In 2008, after several independent releases, the band signed with Rubin, who says he recognized something special about the Avetts at their very first encounter. “In the first 30 seconds of meeting them, I knew they were people that I wanted to work with, and it seemed like being around them would make life better,” he recalls, noting they differ from other sibling musical acts because “they actually like each other” and have the ability to collaborate on deeply personal lyrics. Between touring constantly and selling out arenas around the world, MAY IT LAST finds the brothers working on new songs at Echo Mountain Studios in Asheville, NC and Rubin’s Shangri La Studio in Malibu, Calif. for their latest album, “True Sadness.”
The grandsons of a minister, Scott and Seth live down the road from each other in their Concord, NC hometown, not far from their parents’ house. Four years Scott’s junior, Seth took up guitar as a kid to back up his brother, who showed an early enthusiasm for singing and performing. As teens, they rejected country music and the “country things” of their surroundings like cowboy boots and tractors, gravitating instead to artists like Hall & Oates, Prince and Nirvana.
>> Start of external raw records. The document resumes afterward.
(** Cloning and dropping the [Arc] around the receiver; the last drop drops
    the receiver itself. *)
Definition clone_rx_arc (b : BodyChan) : BodyChan :=
  mkBodyChan (bc_mpsc b) (bc_terminal b) (bc_cancels b) (S (bc_rx_refs b)) (bc_locked b).
Definition drop_rx_arc (b : BodyChan) : BodyChan :=
  match bc_rx_refs b with
  | S (S n) => mkBodyChan (bc_mpsc b) (bc_terminal b) (bc_cancels b) (S n) (bc_locked b)
  | _ => mkBodyChan (drop_rx (bc_mpsc b)) (bc_terminal b) (bc_cancels b) 0 (bc_locked b)
  end.

(** [Notify::notify_waiters] on [cancel]. *)
Definition notify_waiters (b : BodyChan) : BodyChan :=
  mkBodyChan (bc_mpsc b) (bc_terminal b) (S (bc_cancels b)) (bc_rx_refs b) (bc_locked b).

(** ** Cancellable receive *)

(** The future [recv_with_cancel] returns: the [notify_waiters] count its
    [notified()] was created at and whether it holds the receiver lock. *)
Record RecvFut := mkRecvFut { rf_seen : nat; rf_holds : bool }.

Definition recv_with_cancel (b : BodyChan) : RecvFut := mkRecvFut (bc_cancels b) false.

(** One poll: the [biased] [select!] looks at the cancellation first, then
    takes the lock (unless another future holds it) and receives. *)
Definition recv_poll (f : RecvFut) (b : BodyChan) : Poll (option Bytes) * RecvFut * BodyChan :=
  if bool_decide (rf_seen f < bc_cancels b) then
    (Ready None, mkRecvFut (rf_seen f) false,
     if rf_holds f then set_locked false b else b)
  else if negb (rf_holds f) && bc_locked b then (Pending, f, b)
  else match try_recv (bc_mpsc b) with
       | (Received x, c) =>
           (Ready (Some x), mkRecvFut (rf_seen f) false, set_locked false (set_mpsc c b))
       | (RecvDisconnected, c) =>
           (Ready None, mkRecvFut (rf_seen f) false, set_locked false (set_mpsc c b))
       | (RecvEmpty, c) =>
           (Pending, mkRecvFut (rf_seen f) true, set_locked true (set_mpsc c b))
       end.

(** [<BodyReader as http_body::Body>::poll_frame]; [pending] is the field. *)
Definition poll_frame (pending : option RecvFut) (b : BodyChan)
  : Poll (option Bytes) * option RecvFut * BodyChan :=
  let slow (f : RecvFut) (b : BodyChan) :=
    match recv_poll f b with
    | (Pending, f', b') => (Pending, Some f', b')
    | (Ready opt, _, b') => (Ready opt, None, b')
    end in
  match pending with
  | Some f => slow f b
  | None =>
      if bc_locked b then slow (recv_with_cancel b) b
      else match try_recv (bc_mpsc b) with
           | (Received x, c) => (Ready (Some x), None, set_mpsc c b)
           | (RecvDisconnected, c) => (Ready None, None, set_mpsc c b)
           | (RecvEmpty, c) => let b := set_mpsc c b in slow (recv_with_cancel b) b
           end
  end.

(** ** Sending *)

(** What the reading side does while a sender waits. *)
Inductive EnvAct := EnvRecv | EnvDropRx.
Seth says he “came back to a rural-based country music” after meeting bluegrass legend Doc Watson. Still, the brothers’ first band, NEMO, was devoted to heavy rock. They soon started playing acoustic jams, and added stand-up bass player Bob Crawford, a New Jersey native, who had only recently taken up the instrument.
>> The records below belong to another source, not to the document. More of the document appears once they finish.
(** When a body has ended (the queue is empty and every writer is gone) a
    [next_chunk] returns the terminal error if one was recorded and [None]
    otherwise, takes that error out of the shared cell and releases the handle,
    leaving every other reader as it was: the next call on the handle is an
    invalid-handle error. *)
Theorem next_chunk_at_eof now h (w : world) e b :
  open_body w h e b -> cv_buf (bview b) = [] -> cv_senders (bview b) = 0 ->
  exists w' b',
    next_chunk now h w =
      (Ready (match bc_terminal b with Some err => Err err | None => Ok None end), None, w') /\
    hp_chans (heap w') !! rd_chan (value e) = Some b' /\ bc_terminal b' = None /\
    (forall k, k <> handle_to_key h -> sm_get k (readers (store w')) = sm_get k (readers (store w))) /\
    next_chunk now h w' = (Ready (Err (invalid_handle h)), None, w').
Proof.
  intros Ho Hbuf Hs. destruct (next_chunk_eof now h w e b Ho Hbuf Hs) as (w' & b' & Hn & Hv & Hb' & Ht).
  exists w', b'. split_and!; try done.
  - intros k Hk. by rewrite !sm_view_get, Hv, lookup_delete_ne.
  - unfold next_chunk, next_chunk_lookup. by rewrite sm_view_get, Hv, lookup_delete_eq.
Qed.

Lemma read_to_end_drains now h (w : world) e b buf :
  open_body w h e b -> cv_buf (bview b) = buf -> cv_senders (bview b) = 0 -> bc_terminal b = None ->
  exists w', read_to_end (S (length buf)) now h w = Some (Ok buf, w') /\
    sm_view (readers (store w')) !! handle_to_key h = None.
Proof.
  revert w e b. induction buf as [|x rest IH]; intros w e b Ho Hbuf Hs Ht.
  - destruct (next_chunk_eof now h w e b Ho Hbuf Hs) as (w' & b' & Hn & Hv & _ & _).
    exists w'. simpl. rewrite Hn, Ht, Hv, lookup_delete_eq. done.
  - destruct (next_chunk_data now h w e b x rest Ho Hbuf) as (w1 & e1 & b1 & Hn & Ho1 & _ & Hv1 & Ht1).
    destruct (IH w1 e1 b1 Ho1) as (w' & Hr & Hd); [by rewrite Hv1|by rewrite Hv1|congruence|].
    exists w'. cbn [length]. remember (S (length rest)) as f. simpl. rewrite Hn. by rewrite Hr.
Qed.

(** C17. Body round trip through handles: a chunk sent with [send_chunk], ended
    with [finish_body] and read to the end with [next_chunk] comes out intact
    and in order behind what was already queued, counting what the reader took
    while the sender waited; both handles are released. *)
Theorem body_roundtrip now hw hr chunk envs (w : world) ew er b got w1 :
  sm_view (writers (store w)) !! handle_to_key hw = Some ew ->
  open_body w hr er b -> wr_chan (value ew) = rd_chan (value er) ->
  cv_senders (bview b) = 1 -> bc_terminal b = None ->
  (1 <= max_chunk_size (config (store w)))%Z -> (len chunk <= USIZE_MAX)%Z ->
  send_chunk now hw chunk envs w = Some (Ok tt, got, w1) ->
  exists w2 rest w3 fuel,
    finish_body hw w1 = (Ok tt, w2) /\
    read_to_end fuel now hr w2 = Some (Ok rest, w3) /\
    concat (got ++ rest) = concat (cv_buf (bview b)) ++ chunk /\
    sm_get (handle_to_key hw) (writers (store w2)) = None /\
    sm_get (handle_to_key hr) (readers (store w3)) = None.
Proof.
  intros Hw Ho Hc Hs Ht Hmax Hlen Hsend. pose proof Ho as (Hr & Hb & Hl & Href).
  rewrite <- Hc in Hb.
  rewrite (send_chunk_live now hw chunk envs w ew b Hw Hb) in Hsend.
  destruct (send_split_spec _ chunk envs (set_mpsc (clone_tx (bc_mpsc b)) b) Hmax Hlen)
    as (r & got' & b' & Hsp & Hp).
  pose proof (send_split_frame _ _ _ _ _ _ _ Hsp) as (Ft & _ & Fr & Fl & Fs).
  rewrite Hsp in Hsend. simpl in Hsend. simplify_eq. unfold sent_pieces in Hp.
  rewrite bview_clone_tx in Hp, Fs. simpl in *.
  unfold finish_body; simpl.
  pose proof (sm_view_remove_val _ (handle_to_key hw)
                (sm_modify (touch now) (handle_to_key hw) (writers (store w)))) as Hv.
  pose proof (sm_view_remove _ (handle_to_key hw)
                (sm_modify (touch now) (handle_to_key hw) (writers (store w)))) as Hd.
  rewrite sm_view_modify, lookup_alter_eq, Hw in Hv. simpl in Hv.
  destruct (sm_remove _ _) as [o reg]; simpl in *. subst o.
  set (w2 := drop_writer _ _).
  set (b2 := set_mpsc (drop_tx (drop_tx (bc_mpsc b'))) b').
  assert (open_body w2 hr er b2) as Ho2.
  { unfold open_body; simpl. split_and!; [done| |by rewrite Fl|by rewrite Fr].
    rewrite <- Hc, !lookup_alter_eq, Hb. done. }
  assert (bview b2 = cv_drop_tx (cv_drop_tx (bview b'))) as Hv2.
  { unfold b2. rewrite bview_set_mpsc, !chan_view_drop_tx. done. }
  destruct (read_to_end_drains now hr w2 er b2 (cv_buf (bview b')) Ho2) as (w3 & Hread & Hgone);
    [by rewrite Hv2|rewrite Hv2; simpl; lia|simpl; congruence|].
  exists w2, (cv_buf (bview b')), w3, (S (length (cv_buf (bview b')))).
  split_and!; try done.
  - rewrite Hp, concat_app. f_equal. by apply chunk_pieces_spec.
  - rewrite sm_view_get. simpl. by rewrite Hd, lookup_delete_eq.
  - by rewrite sm_view_get.
Qed.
MAY IT LAST shows Scott returning from the road to spend time with his wife, Sarah, and two young children, admitting he dislikes being away from home more and more. But it’s this time at home with their parents, sister, Scott’s family and Seth’s girlfriend (actress Jennifer Carpenter) that fuels the brothers’ creativity. Soon, Scott and Seth travel to Malibu to record what will be the hit album “True Sadness,” marking the first time the full touring band has recorded together.
The band’s struggles with illness and divorce have strengthened their bond and greatly influenced their lyrics. When Crawford’s two-year-old daughter was diagnosed with a brain tumor, band members rallied around his family in support. Crawford discusses his daughter’s struggles with cancer, noting how the shared ordeal has pulled the band even closer together.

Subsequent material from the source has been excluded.